Graph convolutional networks (GCNs) have been widely studied to address graph data representation and learning. In contrast to traditional convolutional neural networks (CNNs) that employ many various (spatial) convolution filters to obtain rich feature descriptors to encode complex patterns of image data, GCNs, however, are defined on the input observed graph G(X,A) and usually adopt the single fixed spatial convolution filter for graph data feature extraction. This limits the capacity of the existing GCNs to encode the complex patterns of graph data. To overcome this issue, inspired by depthwise separable convolution and DropEdge operation, we first propose to generate various graph convolution filters by randomly dropping out some edges from the input graph A . Then, we propose a novel graph-dropping convolution layer (GDCLayer) to produce rich feature descriptors for graph data. Using GDCLayer, we finally design a new end-to-end network architecture, that is, a graph-dropping convolutional network (GDCNet), for graph data learning. Experiments on several datasets demonstrate the effectiveness of the proposed GDCNet.

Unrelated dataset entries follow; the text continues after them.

Lemma init_messages (tab : list Message) : forall st i k, next_msg st = i ->
  (forall k m, messages st !! k = Some m -> k < i) ->
  messages (init_loop st i tab) !! k = (if k <? i then messages st !! k else tab !! (k - i)) /\
  next_msg (init_loop st i tab) = i + length tab.
Proof.
  induction tab as [|m tab IH]; intros st i k N L; cbn [init_loop length].
  - rewrite lookup_nil, Nat.add_0_r. split; [|done]. destruct (Nat.ltb_spec k i); [done|].
    destruct (messages st !! k) eqn:E; [|done]. apply L in E. lia.
  - destruct (IH (Commands (<[i:=m]> (messages st)) (add_msg_element (msg_tree st) i (cmd m))
      (add_msg_element (tok_tree st) i (tok m)) (S i)) (S i) k eq_refl) as [-> ->].
    + cbn [messages]. intros k' m' [[<- _]|[_ H]]%lookup_insert_Some; [lia|]. apply L in H. lia.
    + split; [|lia]. cbn [messages]. destruct (Nat.ltb_spec k i), (Nat.ltb_spec k (S i)); try lia.
      * by rewrite lookup_insert_ne by lia.
      * replace k with i by lia. by rewrite lookup_insert_eq, Nat.sub_diag.
      * by replace (k - i) with (S (k - S i)) by lia.
Qed.

Lemma init_lookup (k : nat) : messages initmsgtree !! k = msgtab !! k.
Proof.
  unfold initmsgtree. destruct (init_messages msgtab (Commands ∅ empty_node empty_node 0) 0 k eq_refl) as [-> _].
  - cbn [messages]. intros k' m H. by rewrite lookup_empty in H.
  - by rewrite Nat.sub_0_r.
Qed.

Lemma msgtab_entry (m : Message) : m ∈ msgtab -> command_name (cmd m) /\ command_name (tok m) /\ extra m = None.
Proof.
  intros H%list_elem_of_In. pose proof msgtab_names as N. unfold names_ok in N. rewrite forallb_forall in N.
  specialize (N m H). rewrite !andb_true_iff in N. destruct N as [[H1 H2] H3].
  split; [by apply command_nameb_name|]. split; [by apply command_nameb_name|]. by apply bool_decide_eq_true in H3.
Qed.

Lemma empty_index (key : Message -> option (list ascii)) : indexes empty_node ∅ key.
Proof. intros ks k. rewrite empty_get. split; [done|]. intros (m & c & H & _). by rewrite lookup_empty in H. Qed.

Lemma init_ok : commands_ok initmsgtree.
Proof.
  destruct (init_loop_eq msgtab (Commands ∅ empty_node empty_node 0) 0) as (E1 & E2 & E3).
  assert (forall k m, messages initmsgtree !! k = Some m -> m ∈ msgtab /\ k < length msgtab) as B.
  { intros k m. rewrite init_lookup. intros H. split; [by eapply list_elem_of_lookup_2|by eapply lookup_lt_Some]. }
  split.
  - unfold initmsgtree. rewrite E1, E3. apply (init_index cmd by_cmd); cbn.
    + done.
    + apply msgtab_cmds.
    + apply empty_index.
    + intros k m H. by rewrite lookup_empty in H.
    + intros. apply empty_get.
  - unfold initmsgtree. rewrite E2, E3. apply (init_index tok by_tok); cbn.
    + intros m H. unfold by_tok. by rewrite (proj2 (proj2 (msgtab_entry m H))).
    + apply msgtab_toks.
    + apply empty_index.
    + intros k m H. by rewrite lookup_empty in H.
    + intros. apply empty_get.
  - intros k m H. apply B in H as [H _]. split; apply msgtab_entry in H; tauto.
  - intros k m H. apply B in H as [_ H]. unfold initmsgtree.
    destruct (init_messages msgtab (Commands ∅ empty_node empty_node 0) 0 0 eq_refl) as [_ ->]; [|lia].
    cbn [messages]. intros k' m' H'. by rewrite lookup_empty in H'.
  - intros k m H. by rewrite init_lookup.
Qed.

(** What a lookup means in a table that is in order. *)
Lemma parse_index (t : MessageTree) (ms : gmap nat Message) (key : Message -> option (list ascii)) :
  indexes t ms key -> (forall k m c, ms !! k = Some m -> key m = Some c -> command_name c) ->
  forall c k, msg_tree_parse c t = Some k <-> exists m d, ms !! k = Some m /\ key m = Some d /\ upper c = upper d.
Proof.
  intros I N c k. rewrite msg_tree_parse_get. split.
  - destruct (command_nameb c) eqn:B; [|done]. intros H. apply I in H as (m & d & H1 & H2 & H3).
    exists m, d. split; [done|]. split; [done|]. apply slots_upper; [by eapply N|done].
  - intros (m & d & H1 & H2 & H3). apply slots_upper in H3 as [-> ->]; [|by eapply N]. apply I. eauto.
Qed.

(** *** Modules and service mappings at run time *)

(** A message a module or a mapping added: not one of the table's. *)
Definition added (st : commands) (p : nat) (m : Message) : Prop :=
  messages st !! p = Some m /\ length msgtab <= p.

(** What happens at run time.  That a removal always returns is part of the theorem below,
    so no step is left out by asking for its result. *)
Inductive cmd_step : commands -> commands -> Prop :=
| step_add st c t n f hs :
    command_name c -> (forall t', t = Some t' -> command_name t') ->
    cmd_step st (parse_add_command st c t n f hs).1
| step_del st p m st' :
    added st p m -> extra m = None -> parse_del_command st p = Ok st' -> cmd_step st st'
| step_register st map :
    command_name (s_command map) -> cmd_step st (register_mapping st map).1
| step_unregister st map p m st' z :
    added st p m -> extra m = Some (s_addr map) -> cmd m = s_command map ->
    unregister_mapping st map p = Ok (st', z) -> cmd_step st st'.

Lemma free_address (st : commands) : commands_ok st -> messages st !! next_msg st = None.
Proof.
  intros O. destruct (messages st !! next_msg st) eqn:E; [|done]. apply (ok_next st O) in E. lia.
Qed.

Lemma name_free (c : list ascii) (t : MessageTree) : command_name c -> msg_tree_parse c t = None -> tree_get t (slots c) = None.
Proof.
  intros N. rewrite msg_tree_parse_get. destruct (command_nameb c) eqn:B; [done|].
  exfalso. apply not_true_iff_false in B. apply B. unfold command_nameb. rewrite forallb_forall.
  intros x Hx. unfold command_name in N. rewrite Forall_forall in N. by apply N, list_elem_of_In.
Qed.

Lemma core_insert (st : commands) (m : Message) : commands_ok st ->
  forall k m0, msgtab !! k = Some m0 -> <[next_msg st := m]> (messages st) !! k = Some m0.
Proof.
  intros O k m0 H. apply (ok_core st O) in H. rewrite lookup_insert_ne; [done|]. apply (ok_next st O) in H. lia.
Qed.

Lemma core_delete (st : commands) (p : nat) : commands_ok st -> length msgtab <= p ->
  forall k m0, msgtab !! k = Some m0 -> delete p (messages st) !! k = Some m0.
Proof.
  intros O L k m0 H. pose proof (lookup_lt_Some _ _ _ H). apply (ok_core st O) in H.
  rewrite lookup_delete_ne; [done|lia].
Qed.

Lemma add_command_ok (st : commands) (c : list ascii) (t : option (list ascii)) (n f : Z) (hs : list (option string)) :
  commands_ok st -> command_name c -> (forall t', t = Some t' -> command_name t') ->
  commands_ok (parse_add_command st c t n f hs).1.
Proof.
  intros O Nc Nt. unfold parse_add_command. set (t0 := match t with Some t => t | None => c end).
  assert (command_name t0) as N0 by (unfold t0; destruct t; [by apply Nt|done]).
  destruct (msg_tree_parse c (msg_tree st)) eqn:E1; [done|].
  destruct (msg_tree_parse t0 (tok_tree st)) eqn:E2; [done|]. pose proof (free_address st O) as Fr. split; cbn [fst messages msg_tree tok_tree next_msg].
  - apply indexes_add; [apply O|done|done|by apply name_free].
  - apply indexes_add; [apply O|done|done|by apply name_free].
  - intros k m [[<- <-]|[_ H]]%lookup_insert_Some; [done|]. by apply (ok_names st O) in H.
  - intros k m [[<- <-]|[_ H]]%lookup_insert_Some; [lia|]. apply (ok_next st O) in H. lia.
  - by apply core_insert.
Qed.

Lemma register_ok (st : commands) (map : s_map) : commands_ok st -> command_name (s_command map) ->
  commands_ok (register_mapping st map).1.
Proof.
  intros O Nc. unfold register_mapping. destruct (msg_tree_parse (s_command map) (msg_tree st)) eqn:E1; [done|].
  pose proof (free_address st O) as Fr. split; cbn [fst messages msg_tree tok_tree next_msg].
  - apply indexes_add; [apply O|done|done|by apply name_free].
  - apply indexes_other; [apply O|done|done].
  - intros k m [[<- <-]|[_ H]]%lookup_insert_Some; [done|]. by apply (ok_names st O) in H.
  - intros k m [[<- <-]|[_ H]]%lookup_insert_Some; [lia|]. apply (ok_next st O) in H. lia.
  - by apply core_insert.
Qed.

(** Removing an added command cannot fail and keeps the tables in order. *)
Lemma del_ok (st : commands) (p : nat) (m : Message) : commands_ok st -> added st p m -> extra m = None ->
  exists st', parse_del_command st p = Ok st' /\ commands_ok st' /\ messages st' = delete p (messages st).
Proof.
  intros O [H L] E. unfold parse_del_command. rewrite H.
  destruct (indexes_del _ _ by_cmd p m (cmd m) (ok_msg st O) H eq_refl) as (t1 & k1 & -> & I1). cbn [obind].
  destruct (indexes_del _ _ by_tok p m (tok m) (ok_tok st O) H) as (t2 & k2 & -> & I2); [unfold by_tok; by rewrite E|].
  cbn [obind]. eexists. split; [done|]. split; [|done]. split; cbn [messages msg_tree tok_tree next_msg]; try done.
  - intros k m' [_ H']%lookup_delete_Some. by apply (ok_names st O) in H'.
  - intros k m' [_ H']%lookup_delete_Some. by apply (ok_next st O) in H'.
  - by apply core_delete.
Qed.

Lemma unregister_ok (st : commands) (map : s_map) (p : nat) (m : Message) : commands_ok st -> added st p m ->
  extra m = Some (s_addr map) -> cmd m = s_command map ->
  exists st', unregister_mapping st map p = Ok (st', 1%Z) /\ commands_ok st' /\ messages st' = delete p (messages st).
Proof.
  intros O [H L] E C. unfold unregister_mapping.
  assert (msg_tree_parse (s_command map) (msg_tree st) = Some p) as ->.
  { apply (parse_index _ _ by_cmd (ok_msg st O)).
    - intros k m' c H' [= <-]. by apply (ok_names st O) in H' as [? _].
    - exists m, (cmd m). rewrite <- C. done. }
  rewrite H. destruct (indexes_del _ _ by_cmd p m (cmd m) (ok_msg st O) H eq_refl) as (t1 & k1 & -> & I1). cbn [obind].
  eexists. split; [done|]. split; [|done]. split; cbn [messages msg_tree tok_tree next_msg]; try done.
  - apply (indexes_forget _ _ by_tok p m); [apply O|done|unfold by_tok; by rewrite E].
  - intros k m' [_ H']%lookup_delete_Some. by apply (ok_names st O) in H'.
  - intros k m' [_ H']%lookup_delete_Some. by apply (ok_next st O) in H'.
  - by apply core_delete.
Qed.

Lemma cmd_step_ok (st st' : commands) : cmd_step st st' -> commands_ok st -> commands_ok st'.
Proof.
  intros S O. destruct S.
  - by apply add_command_ok.
  - destruct (del_ok st p m O) as (st2 & E & O' & _); [done|done|congruence].
  - by apply register_ok.
  - destruct (unregister_ok st map p m O) as (st2 & E & O' & _); [done|done|done|congruence].
Qed.

Lemma reachable_commands_ok (st : commands) : rtc cmd_step initmsgtree st -> commands_ok st.
Proof.
  intros R. remember initmsgtree as s0 eqn:E. assert (commands_ok s0) as O by (subst; apply init_ok). clear E.
  induction R; [done|]. apply IHR. by eapply cmd_step_ok.
Qed.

图卷积网络(GCN)已被广泛研究,用于解决图数据表示和学习问题。与传统卷积神经网络(CNN)不同,CNN使用许多不同的(空间)卷积滤波器来获取丰富的特征描述符,以编码图像数据的复杂模式,而GCN是在输入观测图G(X,A)上定义的,通常采用单个固定的空间卷积滤波器进行图数据特征提取。这限制了现有GCN对图数据复杂模式进行编码的能力。为了克服这个问题,受深度可分离卷积和DropEdge操作的启发,我们首先提出通过从输入图A中随机丢弃一些边来生成各种图卷积滤波器。然后,我们提出了一种新颖的图丢弃卷积层(GDCLayer),为图数据生成丰富的特征描述符。使用GDCLayer,我们最终设计了一种新的端到端网络架构,即图丢弃卷积网络(GDCNet),用于图数据学习。在几个数据集上的实验证明了所提出的GDCNet的有效性。